(* ===== verification/GnbSession.v ===== *)
(** * The sessions of the gNB

    What PDU Session Resource Setup does to the pools, what UE, AMF and UPF
    then see, and what happens to a slice that is not allowed, to several
    sessions at once, and at a hand-over. *)

From S2P Require Import Prelude GoStrings GnbContext Ngap Chaos GnbNgap GnbNas GnbProps GnbWp GnbDemo.

#[local] Open Scope Z_scope.
#[local] Open Scope go_scope.

(** ** Slices *)

Definition not_allowed (s d : string) (u : GNBUe) : Prop :=
  let p := pduSession (context u) in
  lenSlice p ≤ blen (slices p) ∧ ∀ x, x ∈ take (Z.to_nat (lenSlice p)) (slices p) → ¬ (sst x = s ∧ sd x = d).


Lemma find_slice_none n s d l : (n ≤ length l)%nat → (∀ x, x ∈ take n l → ¬ (sst x = s ∧ sd x = d)) →
  find_slice n s d l = Ret None.
Proof.
  revert l. induction n as [|n IH]; intros l Hl Hx; [done|]. destruct l as [|y l]; [simpl in Hl; lia|].
  cbn [find_slice]. destruct (String.eqb_spec (sst y) s) as [E1|E1], (String.eqb_spec (sd y) d) as [E2|E2]; cbn [andb];
    [destruct (Hx y); [simpl; set_solver|done]|..];
    (rewrite IH; [done|simpl in Hl; lia|intros x Hin; apply Hx; simpl; set_solver]).
Qed.




Lemma CreatePduSession_refused pid s d type qos arp fqi ul ip dl u : not_allowed s d u →
  CreatePduSession pid s d type qos arp fqi ul ip dl u =
  Ret ("Slice was not found"%string,
    with_pduSession_of (λ p, MkPdu pid ip ul dl (slices p) (lenSlice p) type qos fqi arp) u).
Proof.
  intros [Hl Hx]. unfold CreatePduSession, pduSessionNssai, with_pduSession_of. cbn.
  rewrite find_slice_none; [done|unfold blen in Hl; lia|done].
Qed.

Section Sessions.
Context {G : Type} `{Rand G} `{MapOrder} `{Host} `{NgapCodec}.
#[local] Abbreviation world := (GnbNgap.world (G:=G)).
#[local] Abbreviation St := GnbContext.St.

(** The gNB after a TEID and an address were given to a session of a UE. *)
Definition session_ip (g : GNBContext) : IP := IPv4 127 0 0 (ueIpGenerator g).
Definition session_gnb (ue : Z) (g : GNBContext) : GNBContext :=
  with_ueIpPool (<[IP_String (session_ip g) := ue]> (ueIpPool g))
    (with_ueIpGenerator (u8 (ueIpGenerator g + 1))
      (with_teidPool (<[teidGenerator g := ue]> (teidPool g))
        (with_teidGenerator (u32 (teidGenerator g + 1)) g))).

Lemma wp_create_session gnb ue pid s d v g u err u' (w : world) (Q : IP → world → Prop) :
  gnbs (w_heap w) !! gnb = Some g → ues (w_heap w) !! ue = Some u →
  CreatePduSession pid s d (v_pduSType v) (v_qosId v) (v_priArp v) (v_fiveQi v) (v_ulTeid v) (session_ip g)
    (teidGenerator g) u = Ret (err, u') →
  Q (session_ip g) (put_heap (put_ue ue u' (put_gnb gnb (session_gnb ue g) (w_heap w))) w) →
  wp (create_session gnb ue pid s d v) w Q.
Proof.
  intros Eg Eu Ec HQ. unfold create_session, GetUeTeid, getRanUeIp, StoreTeid, StoreUeIp. 
  wp_steps. eapply wp_run; [exact Ec|]; cbv beta iota. wp_steps. exact HQ.
Qed.

(** The address of the UPF, learnt from the first session. *)
Definition learned (upfAddress : list Z) (g : GNBContext) : GNBContext :=
  if (upfIp (dataInfo g) =? "")%string && (4 <=? blen upfAddress) then SetUpfIp (dotted upfAddress) g else g.

Lemma wp_learn_upf gnb a g (w : world) (Q : unit → world → Prop) :
  gnbs (w_heap w) !! gnb = Some g →
  Q tt (put_heap (put_gnb gnb (learned a g) (w_heap w)) w) → wp (learn_upf gnb a) w Q.
Proof.
  intros Eg HQ. unfold learn_upf. wp_steps. unfold learned in HQ. destruct (_ && _); wp_steps; [exact HQ|].
  by rewrite put_gnb_id, put_heap_id in HQ.
Qed.

(** ** The response *)

Definition setup_response (amf ran pid teid qos : Z) (address : BitString) : NGAPPDU :=
  successful ProcedureCodePDUSessionResourceSetup MPDUSessionResourceSetupResponse
    [ignore ProtocolIEIDAMFUENGAPID (AMFUENGAPID amf);
     ignore ProtocolIEIDRANUENGAPID (RANUENGAPID ran);
     ignore ProtocolIEIDPDUSessionResourceSetupListSURes (PDUSessionResourceSetupListSURes
       [(pid, marshalled (SetupResponseTransfer (MkTunnel address (be_bytes 4 teid)) qos))])].
(** What the gNB answers for a session of a UE; without it the identifiers are zero. *)
Definition response_for (u : GNBUe) (pid : Z) : BitString → NGAPPDU :=
  setup_response (amfUeNgapId u) (ranUeNgapId u) pid (GetTeidDownlinkOfSession u pid) (GetQosIdOfSession u pid).

(** A gNB that serves a UE over a socket and an association. *)
Record serving (gnb ran ue : Z) (g : GNBContext) (u : GNBUe) (conn assoc : Z) (w : world) : Prop := {
  s_gnb : gnbs (w_heap w) !! gnb = Some g;
  s_pool : uePool g !! ran = Some ue;
  s_ue : ues (w_heap w) !! ue = Some u;
  s_socket : unixSocketConnection u = Some conn;
  s_assoc : sctpConnection u = Some assoc;
  s_quiet : quiet (w_chaos w);
  s_active : active_ok (w_heap w);
}.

==================================================

About this task →
Could you give the data above again, exact in every line?

Result of this exercise →
(* ===== verification/GnbSession.v ===== *)
(** * The sessions of the gNB

    What PDU Session Resource Setup does to the pools, what UE, AMF and UPF
    then see, and what happens to a slice that is not allowed, to several
    sessions at once, and at a hand-over. *)

From S2P Require Import Prelude GoStrings GnbContext Ngap Chaos GnbNgap GnbNas GnbProps GnbWp GnbDemo.

#[local] Open Scope Z_scope.
#[local] Open Scope go_scope.

(** ** Slices *)

Definition not_allowed (s d : string) (u : GNBUe) : Prop :=
  let p := pduSession (context u) in
  lenSlice p ≤ blen (slices p) ∧ ∀ x, x ∈ take (Z.to_nat (lenSlice p)) (slices p) → ¬ (sst x = s ∧ sd x = d).


Lemma find_slice_none n s d l : (n ≤ length l)%nat → (∀ x, x ∈ take n l → ¬ (sst x = s ∧ sd x = d)) →
  find_slice n s d l = Ret None.
Proof.
  revert l. induction n as [|n IH]; intros l Hl Hx; [done|]. destruct l as [|y l]; [simpl in Hl; lia|].
  cbn [find_slice]. destruct (String.eqb_spec (sst y) s) as [E1|E1], (String.eqb_spec (sd y) d) as [E2|E2]; cbn [andb];
    [destruct (Hx y); [simpl; set_solver|done]|..];
    (rewrite IH; [done|simpl in Hl; lia|intros x Hin; apply Hx; simpl; set_solver]).
Qed.




Lemma CreatePduSession_refused pid s d type qos arp fqi ul ip dl u : not_allowed s d u →
  CreatePduSession pid s d type qos arp fqi ul ip dl u =
  Ret ("Slice was not found"%string,
    with_pduSession_of (λ p, MkPdu pid ip ul dl (slices p) (lenSlice p) type qos fqi arp) u).
Proof.
  intros [Hl Hx]. unfold CreatePduSession, pduSessionNssai, with_pduSession_of. cbn.
  rewrite find_slice_none; [done|unfold blen in Hl; lia|done].
Qed.

Section Sessions.
Context {G : Type} `{Rand G} `{MapOrder} `{Host} `{NgapCodec}.
#[local] Abbreviation world := (GnbNgap.world (G:=G)).
#[local] Abbreviation St := GnbContext.St.

(** The gNB after a TEID and an address were given to a session of a UE. *)
Definition session_ip (g : GNBContext) : IP := IPv4 127 0 0 (ueIpGenerator g).
Definition session_gnb (ue : Z) (g : GNBContext) : GNBContext :=
  with_ueIpPool (<[IP_String (session_ip g) := ue]> (ueIpPool g))
    (with_ueIpGenerator (u8 (ueIpGenerator g + 1))
      (with_teidPool (<[teidGenerator g := ue]> (teidPool g))
        (with_teidGenerator (u32 (teidGenerator g + 1)) g))).

Lemma wp_create_session gnb ue pid s d v g u err u' (w : world) (Q : IP → world → Prop) :
  gnbs (w_heap w) !! gnb = Some g → ues (w_heap w) !! ue = Some u →
  CreatePduSession pid s d (v_pduSType v) (v_qosId v) (v_priArp v) (v_fiveQi v) (v_ulTeid v) (session_ip g)
    (teidGenerator g) u = Ret (err, u') →
  Q (session_ip g) (put_heap (put_ue ue u' (put_gnb gnb (session_gnb ue g) (w_heap w))) w) →
  wp (create_session gnb ue pid s d v) w Q.
Proof.
  intros Eg Eu Ec HQ. unfold create_session, GetUeTeid, getRanUeIp, StoreTeid, StoreUeIp. 
  wp_steps. eapply wp_run; [exact Ec|]; cbv beta iota. wp_steps. exact HQ.
Qed.

(** The address of the UPF, learnt from the first session. *)
Definition learned (upfAddress : list Z) (g : GNBContext) : GNBContext :=
  if (upfIp (dataInfo g) =? "")%string && (4 <=? blen upfAddress) then SetUpfIp (dotted upfAddress) g else g.

Lemma wp_learn_upf gnb a g (w : world) (Q : unit → world → Prop) :
  gnbs (w_heap w) !! gnb = Some g →
  Q tt (put_heap (put_gnb gnb (learned a g) (w_heap w)) w) → wp (learn_upf gnb a) w Q.
Proof.
  intros Eg HQ. unfold learn_upf. wp_steps. unfold learned in HQ. destruct (_ && _); wp_steps; [exact HQ|].
  by rewrite put_gnb_id, put_heap_id in HQ.
Qed.

(** ** The response *)

Definition setup_response (amf ran pid teid qos : Z) (address : BitString) : NGAPPDU :=
  successful ProcedureCodePDUSessionResourceSetup MPDUSessionResourceSetupResponse
    [ignore ProtocolIEIDAMFUENGAPID (AMFUENGAPID amf);
     ignore ProtocolIEIDRANUENGAPID (RANUENGAPID ran);
     ignore ProtocolIEIDPDUSessionResourceSetupListSURes (PDUSessionResourceSetupListSURes
       [(pid, marshalled (SetupResponseTransfer (MkTunnel address (be_bytes 4 teid)) qos))])].
(** What the gNB answers for a session of a UE; without it the identifiers are zero. *)
Definition response_for (u : GNBUe) (pid : Z) : BitString → NGAPPDU :=
  setup_response (amfUeNgapId u) (ranUeNgapId u) pid (GetTeidDownlinkOfSession u pid) (GetQosIdOfSession u pid).

(** A gNB that serves a UE over a socket and an association. *)
Record serving (gnb ran ue : Z) (g : GNBContext) (u : GNBUe) (conn assoc : Z) (w : world) : Prop := {
  s_gnb : gnbs (w_heap w) !! gnb = Some g;
  s_pool : uePool g !! ran = Some ue;
  s_ue : ues (w_heap w) !! ue = Some u;
  s_socket : unixSocketConnection u = Some conn;
  s_assoc : sctpConnection u = Some assoc;
  s_quiet : quiet (w_chaos w);
  s_active : active_ok (w_heap w);
}.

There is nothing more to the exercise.